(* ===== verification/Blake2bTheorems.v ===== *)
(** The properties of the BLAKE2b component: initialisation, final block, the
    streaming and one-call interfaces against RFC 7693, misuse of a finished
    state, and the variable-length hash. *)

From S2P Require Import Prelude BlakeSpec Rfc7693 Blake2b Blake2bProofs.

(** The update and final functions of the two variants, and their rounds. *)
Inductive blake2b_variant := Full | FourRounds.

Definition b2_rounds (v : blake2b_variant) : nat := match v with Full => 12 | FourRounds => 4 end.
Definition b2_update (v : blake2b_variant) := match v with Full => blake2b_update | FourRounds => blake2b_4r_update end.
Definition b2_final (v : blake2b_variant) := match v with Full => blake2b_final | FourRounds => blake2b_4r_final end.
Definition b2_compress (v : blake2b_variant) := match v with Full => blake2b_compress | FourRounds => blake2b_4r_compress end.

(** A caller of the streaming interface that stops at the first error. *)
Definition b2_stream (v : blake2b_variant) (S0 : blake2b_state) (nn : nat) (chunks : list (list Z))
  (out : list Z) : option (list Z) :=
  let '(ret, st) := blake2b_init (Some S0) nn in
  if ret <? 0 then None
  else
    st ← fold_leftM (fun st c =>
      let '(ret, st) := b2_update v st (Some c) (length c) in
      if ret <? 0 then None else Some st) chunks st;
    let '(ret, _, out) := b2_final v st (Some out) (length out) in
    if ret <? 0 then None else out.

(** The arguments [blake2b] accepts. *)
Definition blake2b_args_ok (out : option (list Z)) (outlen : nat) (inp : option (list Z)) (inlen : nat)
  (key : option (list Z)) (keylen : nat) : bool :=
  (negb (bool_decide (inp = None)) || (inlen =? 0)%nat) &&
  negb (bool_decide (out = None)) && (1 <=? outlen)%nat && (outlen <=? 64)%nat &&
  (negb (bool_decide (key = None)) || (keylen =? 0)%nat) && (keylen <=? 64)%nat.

==

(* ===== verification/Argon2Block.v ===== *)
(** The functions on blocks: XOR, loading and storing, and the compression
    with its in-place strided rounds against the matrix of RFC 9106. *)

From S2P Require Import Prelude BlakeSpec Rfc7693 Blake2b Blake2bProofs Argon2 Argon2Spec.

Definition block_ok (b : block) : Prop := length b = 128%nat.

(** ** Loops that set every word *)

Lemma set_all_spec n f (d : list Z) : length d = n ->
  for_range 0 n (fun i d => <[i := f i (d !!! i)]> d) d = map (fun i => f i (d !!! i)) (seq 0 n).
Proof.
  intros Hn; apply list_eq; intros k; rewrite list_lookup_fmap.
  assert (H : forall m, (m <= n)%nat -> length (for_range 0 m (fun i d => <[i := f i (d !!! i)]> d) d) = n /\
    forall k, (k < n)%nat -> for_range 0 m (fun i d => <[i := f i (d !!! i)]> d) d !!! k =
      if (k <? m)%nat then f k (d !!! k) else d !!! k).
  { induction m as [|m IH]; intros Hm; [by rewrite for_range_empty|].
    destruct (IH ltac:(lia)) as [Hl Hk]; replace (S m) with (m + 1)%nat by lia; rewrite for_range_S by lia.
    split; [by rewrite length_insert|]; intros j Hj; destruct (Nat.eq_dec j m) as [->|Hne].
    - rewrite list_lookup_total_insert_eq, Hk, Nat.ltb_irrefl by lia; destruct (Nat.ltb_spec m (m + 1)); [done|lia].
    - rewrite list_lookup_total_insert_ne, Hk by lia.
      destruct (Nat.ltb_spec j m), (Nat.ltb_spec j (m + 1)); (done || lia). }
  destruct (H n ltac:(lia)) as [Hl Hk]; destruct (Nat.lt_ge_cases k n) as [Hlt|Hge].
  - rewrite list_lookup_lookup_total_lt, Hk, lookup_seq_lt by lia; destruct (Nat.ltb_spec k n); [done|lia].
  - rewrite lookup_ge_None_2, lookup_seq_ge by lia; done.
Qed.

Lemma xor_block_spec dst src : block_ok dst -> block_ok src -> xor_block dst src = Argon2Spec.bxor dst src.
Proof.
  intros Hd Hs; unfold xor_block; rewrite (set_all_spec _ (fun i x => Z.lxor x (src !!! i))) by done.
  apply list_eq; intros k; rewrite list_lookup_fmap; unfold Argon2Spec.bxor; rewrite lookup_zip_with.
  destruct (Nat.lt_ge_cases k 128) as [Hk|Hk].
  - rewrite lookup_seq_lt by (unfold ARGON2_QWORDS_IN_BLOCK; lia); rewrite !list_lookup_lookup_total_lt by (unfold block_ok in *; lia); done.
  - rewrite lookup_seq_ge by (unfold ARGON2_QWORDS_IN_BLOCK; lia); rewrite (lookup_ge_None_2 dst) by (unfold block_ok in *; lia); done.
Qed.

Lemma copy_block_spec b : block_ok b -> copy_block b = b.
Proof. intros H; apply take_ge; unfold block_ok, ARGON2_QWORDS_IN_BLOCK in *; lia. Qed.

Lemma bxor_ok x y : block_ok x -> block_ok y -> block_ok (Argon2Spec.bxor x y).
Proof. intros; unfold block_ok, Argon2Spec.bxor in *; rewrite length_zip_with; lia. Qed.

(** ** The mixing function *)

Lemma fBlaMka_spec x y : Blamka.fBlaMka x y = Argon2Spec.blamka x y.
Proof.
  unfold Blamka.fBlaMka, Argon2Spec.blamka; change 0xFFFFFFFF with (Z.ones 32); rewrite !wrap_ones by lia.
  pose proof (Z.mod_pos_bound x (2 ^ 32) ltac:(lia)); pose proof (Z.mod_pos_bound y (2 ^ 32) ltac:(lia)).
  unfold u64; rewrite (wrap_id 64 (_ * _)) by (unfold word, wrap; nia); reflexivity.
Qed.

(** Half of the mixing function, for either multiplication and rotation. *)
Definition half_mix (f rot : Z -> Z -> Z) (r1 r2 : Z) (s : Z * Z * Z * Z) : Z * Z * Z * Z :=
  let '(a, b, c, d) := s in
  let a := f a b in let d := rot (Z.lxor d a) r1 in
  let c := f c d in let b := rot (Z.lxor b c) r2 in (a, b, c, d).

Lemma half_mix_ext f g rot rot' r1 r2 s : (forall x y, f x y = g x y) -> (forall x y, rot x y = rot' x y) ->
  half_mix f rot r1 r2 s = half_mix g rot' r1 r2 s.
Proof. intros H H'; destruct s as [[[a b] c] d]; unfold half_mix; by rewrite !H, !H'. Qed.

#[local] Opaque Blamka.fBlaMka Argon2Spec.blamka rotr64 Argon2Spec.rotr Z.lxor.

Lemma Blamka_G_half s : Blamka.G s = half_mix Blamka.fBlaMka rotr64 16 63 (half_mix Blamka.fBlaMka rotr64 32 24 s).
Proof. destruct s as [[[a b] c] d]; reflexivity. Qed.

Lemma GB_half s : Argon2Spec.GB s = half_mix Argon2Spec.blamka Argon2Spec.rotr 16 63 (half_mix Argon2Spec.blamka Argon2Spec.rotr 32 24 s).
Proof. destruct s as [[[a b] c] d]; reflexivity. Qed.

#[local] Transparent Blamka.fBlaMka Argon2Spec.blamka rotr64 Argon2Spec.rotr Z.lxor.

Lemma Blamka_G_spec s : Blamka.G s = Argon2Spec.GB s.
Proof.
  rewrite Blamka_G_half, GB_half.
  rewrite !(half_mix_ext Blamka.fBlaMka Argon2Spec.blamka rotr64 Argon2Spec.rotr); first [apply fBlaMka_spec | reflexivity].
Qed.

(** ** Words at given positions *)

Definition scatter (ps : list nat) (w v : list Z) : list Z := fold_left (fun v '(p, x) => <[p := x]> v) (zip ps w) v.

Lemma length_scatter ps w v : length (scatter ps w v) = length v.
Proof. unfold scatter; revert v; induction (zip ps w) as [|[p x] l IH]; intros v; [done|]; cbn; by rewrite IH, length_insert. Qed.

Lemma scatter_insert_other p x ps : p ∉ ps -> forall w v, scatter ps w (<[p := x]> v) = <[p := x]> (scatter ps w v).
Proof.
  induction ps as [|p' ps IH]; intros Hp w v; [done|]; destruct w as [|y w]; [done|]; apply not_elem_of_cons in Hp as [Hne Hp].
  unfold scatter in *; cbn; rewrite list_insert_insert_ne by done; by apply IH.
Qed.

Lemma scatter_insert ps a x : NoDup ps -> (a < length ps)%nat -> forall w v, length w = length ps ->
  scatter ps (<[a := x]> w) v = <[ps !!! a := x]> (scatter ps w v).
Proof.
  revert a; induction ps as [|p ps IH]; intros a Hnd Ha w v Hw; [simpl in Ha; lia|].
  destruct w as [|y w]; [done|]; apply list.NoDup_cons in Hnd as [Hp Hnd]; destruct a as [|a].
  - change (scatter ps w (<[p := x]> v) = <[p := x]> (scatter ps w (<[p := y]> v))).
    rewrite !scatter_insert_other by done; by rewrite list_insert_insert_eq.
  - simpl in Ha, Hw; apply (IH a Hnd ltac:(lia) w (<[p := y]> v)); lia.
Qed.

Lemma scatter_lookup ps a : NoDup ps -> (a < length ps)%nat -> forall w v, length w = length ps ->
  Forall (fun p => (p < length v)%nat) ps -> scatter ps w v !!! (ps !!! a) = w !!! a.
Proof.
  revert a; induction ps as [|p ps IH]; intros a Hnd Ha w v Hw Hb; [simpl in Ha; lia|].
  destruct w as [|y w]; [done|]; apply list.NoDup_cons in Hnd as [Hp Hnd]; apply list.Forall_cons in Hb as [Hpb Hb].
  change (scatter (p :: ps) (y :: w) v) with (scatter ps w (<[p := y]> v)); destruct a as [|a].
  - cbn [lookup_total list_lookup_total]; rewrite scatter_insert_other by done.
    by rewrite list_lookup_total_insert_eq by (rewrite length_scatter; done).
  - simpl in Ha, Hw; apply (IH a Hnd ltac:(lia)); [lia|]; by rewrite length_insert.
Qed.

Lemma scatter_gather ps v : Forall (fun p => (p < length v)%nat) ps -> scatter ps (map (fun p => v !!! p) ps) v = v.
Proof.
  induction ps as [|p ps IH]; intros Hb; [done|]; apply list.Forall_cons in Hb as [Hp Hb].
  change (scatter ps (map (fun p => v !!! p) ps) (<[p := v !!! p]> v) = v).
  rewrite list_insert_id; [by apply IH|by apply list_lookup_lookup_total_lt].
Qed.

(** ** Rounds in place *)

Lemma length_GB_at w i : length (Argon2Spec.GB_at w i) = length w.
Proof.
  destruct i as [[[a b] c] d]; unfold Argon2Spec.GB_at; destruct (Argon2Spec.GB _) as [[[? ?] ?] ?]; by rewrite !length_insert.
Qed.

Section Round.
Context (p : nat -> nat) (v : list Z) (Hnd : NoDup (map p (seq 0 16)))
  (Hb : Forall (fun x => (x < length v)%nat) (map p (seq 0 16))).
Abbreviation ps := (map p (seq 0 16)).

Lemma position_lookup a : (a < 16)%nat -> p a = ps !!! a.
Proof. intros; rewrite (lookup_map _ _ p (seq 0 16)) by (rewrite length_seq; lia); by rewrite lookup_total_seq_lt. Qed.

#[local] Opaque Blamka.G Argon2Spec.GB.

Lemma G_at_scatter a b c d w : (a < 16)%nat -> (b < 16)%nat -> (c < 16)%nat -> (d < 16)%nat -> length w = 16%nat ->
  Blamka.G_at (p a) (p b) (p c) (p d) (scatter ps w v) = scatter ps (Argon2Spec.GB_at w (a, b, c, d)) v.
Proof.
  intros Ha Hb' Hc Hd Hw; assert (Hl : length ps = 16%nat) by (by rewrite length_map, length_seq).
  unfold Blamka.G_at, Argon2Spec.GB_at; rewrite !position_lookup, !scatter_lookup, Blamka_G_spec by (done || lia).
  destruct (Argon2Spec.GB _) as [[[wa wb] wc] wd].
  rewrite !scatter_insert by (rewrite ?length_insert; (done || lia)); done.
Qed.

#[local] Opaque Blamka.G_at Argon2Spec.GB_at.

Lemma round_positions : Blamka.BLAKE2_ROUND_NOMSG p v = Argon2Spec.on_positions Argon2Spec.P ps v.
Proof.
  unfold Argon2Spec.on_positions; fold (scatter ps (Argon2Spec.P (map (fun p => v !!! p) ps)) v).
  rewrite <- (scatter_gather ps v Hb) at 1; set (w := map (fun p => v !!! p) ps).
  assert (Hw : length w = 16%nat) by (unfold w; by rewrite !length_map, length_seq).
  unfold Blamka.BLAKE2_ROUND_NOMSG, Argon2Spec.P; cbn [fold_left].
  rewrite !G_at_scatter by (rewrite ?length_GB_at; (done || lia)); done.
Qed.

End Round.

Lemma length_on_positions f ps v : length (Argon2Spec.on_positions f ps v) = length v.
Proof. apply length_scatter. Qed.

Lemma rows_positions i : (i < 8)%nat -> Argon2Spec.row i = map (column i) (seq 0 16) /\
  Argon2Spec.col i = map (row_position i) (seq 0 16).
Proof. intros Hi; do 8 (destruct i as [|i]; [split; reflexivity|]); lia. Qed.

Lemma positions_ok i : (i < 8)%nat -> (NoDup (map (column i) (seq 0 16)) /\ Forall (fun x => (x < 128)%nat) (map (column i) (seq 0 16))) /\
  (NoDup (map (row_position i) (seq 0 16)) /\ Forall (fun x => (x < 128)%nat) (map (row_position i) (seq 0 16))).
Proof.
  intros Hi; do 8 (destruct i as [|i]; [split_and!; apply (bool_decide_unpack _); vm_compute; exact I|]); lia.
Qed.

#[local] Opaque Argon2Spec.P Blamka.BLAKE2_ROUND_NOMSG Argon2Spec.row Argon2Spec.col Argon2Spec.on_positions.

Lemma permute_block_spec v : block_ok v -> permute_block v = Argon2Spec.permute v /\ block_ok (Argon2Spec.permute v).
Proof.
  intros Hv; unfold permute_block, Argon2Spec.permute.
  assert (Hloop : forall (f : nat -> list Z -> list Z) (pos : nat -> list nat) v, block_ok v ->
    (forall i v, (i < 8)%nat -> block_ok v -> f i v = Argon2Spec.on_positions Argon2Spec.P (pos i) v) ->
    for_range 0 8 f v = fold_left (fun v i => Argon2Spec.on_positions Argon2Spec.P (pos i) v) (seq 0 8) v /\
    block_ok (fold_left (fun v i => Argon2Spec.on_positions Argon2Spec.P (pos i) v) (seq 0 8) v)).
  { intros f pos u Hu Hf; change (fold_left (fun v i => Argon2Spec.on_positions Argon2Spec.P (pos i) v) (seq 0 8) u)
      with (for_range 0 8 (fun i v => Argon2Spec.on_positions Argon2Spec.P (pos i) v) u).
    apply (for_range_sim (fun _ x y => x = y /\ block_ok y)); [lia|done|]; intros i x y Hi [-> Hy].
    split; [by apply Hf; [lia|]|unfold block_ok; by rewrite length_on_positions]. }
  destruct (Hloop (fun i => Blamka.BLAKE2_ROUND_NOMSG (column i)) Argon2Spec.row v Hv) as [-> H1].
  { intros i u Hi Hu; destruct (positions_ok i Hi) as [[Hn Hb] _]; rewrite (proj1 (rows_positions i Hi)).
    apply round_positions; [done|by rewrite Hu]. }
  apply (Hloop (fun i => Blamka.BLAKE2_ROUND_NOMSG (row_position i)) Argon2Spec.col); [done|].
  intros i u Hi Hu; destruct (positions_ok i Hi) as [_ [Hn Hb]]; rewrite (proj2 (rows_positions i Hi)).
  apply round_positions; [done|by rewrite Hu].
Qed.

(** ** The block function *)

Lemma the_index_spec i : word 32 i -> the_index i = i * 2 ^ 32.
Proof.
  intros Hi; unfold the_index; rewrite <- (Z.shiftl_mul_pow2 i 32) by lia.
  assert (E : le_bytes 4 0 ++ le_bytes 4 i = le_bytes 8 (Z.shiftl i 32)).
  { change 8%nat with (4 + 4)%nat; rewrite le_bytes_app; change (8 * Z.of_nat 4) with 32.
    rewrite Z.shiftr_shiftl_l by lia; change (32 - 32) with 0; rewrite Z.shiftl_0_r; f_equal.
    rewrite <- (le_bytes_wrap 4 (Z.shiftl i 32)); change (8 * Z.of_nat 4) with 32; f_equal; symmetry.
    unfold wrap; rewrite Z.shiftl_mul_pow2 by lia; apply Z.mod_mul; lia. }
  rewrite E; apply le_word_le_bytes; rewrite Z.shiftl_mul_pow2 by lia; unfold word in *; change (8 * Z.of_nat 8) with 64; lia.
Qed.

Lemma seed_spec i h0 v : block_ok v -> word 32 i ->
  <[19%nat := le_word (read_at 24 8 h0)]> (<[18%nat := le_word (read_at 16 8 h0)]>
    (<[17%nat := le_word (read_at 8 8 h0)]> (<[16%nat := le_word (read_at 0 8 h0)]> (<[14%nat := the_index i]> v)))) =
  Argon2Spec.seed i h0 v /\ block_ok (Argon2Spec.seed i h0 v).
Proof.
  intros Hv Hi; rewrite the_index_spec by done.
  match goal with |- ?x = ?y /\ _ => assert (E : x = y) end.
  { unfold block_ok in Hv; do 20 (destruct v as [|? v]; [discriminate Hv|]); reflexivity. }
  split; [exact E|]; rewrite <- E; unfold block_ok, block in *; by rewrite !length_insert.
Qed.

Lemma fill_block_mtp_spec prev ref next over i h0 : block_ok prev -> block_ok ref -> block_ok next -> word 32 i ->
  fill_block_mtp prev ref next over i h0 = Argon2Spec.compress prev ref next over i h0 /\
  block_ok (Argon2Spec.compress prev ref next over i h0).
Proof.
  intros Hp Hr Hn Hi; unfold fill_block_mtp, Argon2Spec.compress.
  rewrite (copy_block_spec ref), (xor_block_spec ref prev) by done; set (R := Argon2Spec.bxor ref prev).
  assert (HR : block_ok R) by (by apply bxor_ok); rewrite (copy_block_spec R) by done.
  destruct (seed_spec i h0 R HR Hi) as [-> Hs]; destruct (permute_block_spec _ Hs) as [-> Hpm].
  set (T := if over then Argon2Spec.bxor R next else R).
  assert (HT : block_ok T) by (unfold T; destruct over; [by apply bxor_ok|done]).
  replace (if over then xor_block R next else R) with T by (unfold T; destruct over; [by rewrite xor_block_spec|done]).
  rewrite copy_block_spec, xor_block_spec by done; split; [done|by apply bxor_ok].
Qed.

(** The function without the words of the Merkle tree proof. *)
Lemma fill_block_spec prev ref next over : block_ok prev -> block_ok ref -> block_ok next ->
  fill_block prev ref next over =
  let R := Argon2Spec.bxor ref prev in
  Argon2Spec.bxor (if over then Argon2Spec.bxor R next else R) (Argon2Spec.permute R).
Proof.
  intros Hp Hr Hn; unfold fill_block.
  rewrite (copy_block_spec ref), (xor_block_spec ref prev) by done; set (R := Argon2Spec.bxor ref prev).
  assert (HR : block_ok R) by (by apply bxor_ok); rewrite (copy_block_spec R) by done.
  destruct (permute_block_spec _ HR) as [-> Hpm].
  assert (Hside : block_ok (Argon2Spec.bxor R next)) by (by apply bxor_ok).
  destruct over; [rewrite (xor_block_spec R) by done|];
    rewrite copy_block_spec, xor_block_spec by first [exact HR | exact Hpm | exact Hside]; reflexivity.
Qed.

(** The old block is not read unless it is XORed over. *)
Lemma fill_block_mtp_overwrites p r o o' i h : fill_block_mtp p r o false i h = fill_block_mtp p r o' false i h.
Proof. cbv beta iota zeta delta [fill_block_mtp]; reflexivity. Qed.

--

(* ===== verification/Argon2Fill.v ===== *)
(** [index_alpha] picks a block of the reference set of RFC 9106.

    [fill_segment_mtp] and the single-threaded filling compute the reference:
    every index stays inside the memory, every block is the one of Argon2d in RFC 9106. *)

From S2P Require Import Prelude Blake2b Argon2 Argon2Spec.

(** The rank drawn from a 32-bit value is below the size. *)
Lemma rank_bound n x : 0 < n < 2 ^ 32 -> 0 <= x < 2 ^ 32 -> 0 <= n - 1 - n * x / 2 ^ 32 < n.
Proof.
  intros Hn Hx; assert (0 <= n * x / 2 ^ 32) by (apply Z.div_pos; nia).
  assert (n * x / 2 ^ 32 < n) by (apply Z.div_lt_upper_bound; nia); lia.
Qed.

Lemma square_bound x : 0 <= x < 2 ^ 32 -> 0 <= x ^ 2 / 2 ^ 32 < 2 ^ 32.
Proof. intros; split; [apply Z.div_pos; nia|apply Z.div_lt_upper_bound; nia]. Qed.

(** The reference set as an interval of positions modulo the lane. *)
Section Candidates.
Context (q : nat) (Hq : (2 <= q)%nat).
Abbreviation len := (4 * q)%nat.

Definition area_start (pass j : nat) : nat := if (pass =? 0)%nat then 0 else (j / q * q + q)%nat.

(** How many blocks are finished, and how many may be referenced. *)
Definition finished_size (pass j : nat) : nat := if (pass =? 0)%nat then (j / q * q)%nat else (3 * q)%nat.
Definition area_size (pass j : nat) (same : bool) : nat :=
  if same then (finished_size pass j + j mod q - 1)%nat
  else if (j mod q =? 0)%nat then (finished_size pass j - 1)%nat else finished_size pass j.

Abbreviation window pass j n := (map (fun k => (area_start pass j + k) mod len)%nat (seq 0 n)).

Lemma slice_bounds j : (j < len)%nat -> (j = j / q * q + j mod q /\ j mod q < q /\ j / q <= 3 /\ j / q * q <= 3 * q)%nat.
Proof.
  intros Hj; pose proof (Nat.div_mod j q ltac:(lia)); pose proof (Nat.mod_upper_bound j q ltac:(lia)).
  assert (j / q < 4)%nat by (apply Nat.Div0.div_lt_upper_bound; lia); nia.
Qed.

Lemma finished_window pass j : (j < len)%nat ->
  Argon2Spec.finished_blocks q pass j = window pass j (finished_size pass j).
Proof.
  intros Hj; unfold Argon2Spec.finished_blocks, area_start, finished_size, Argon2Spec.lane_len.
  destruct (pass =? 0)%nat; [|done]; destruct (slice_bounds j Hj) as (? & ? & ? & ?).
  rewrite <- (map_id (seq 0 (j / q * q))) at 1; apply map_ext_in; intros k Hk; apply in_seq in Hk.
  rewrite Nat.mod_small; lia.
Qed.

## Problem to solve
Whatever else the listing above holds, retype exactly only the lines from the one containing "destruct over; [rewrite" to the one containing "(** The old", both ends kept.

## Task result
  destruct over; [rewrite (xor_block_spec R) by done|];
    rewrite copy_block_spec, xor_block_spec by first [exact HR | exact Hpm | exact Hside]; reflexivity.
Qed.

(** The old block is not read unless it is XORed over. *)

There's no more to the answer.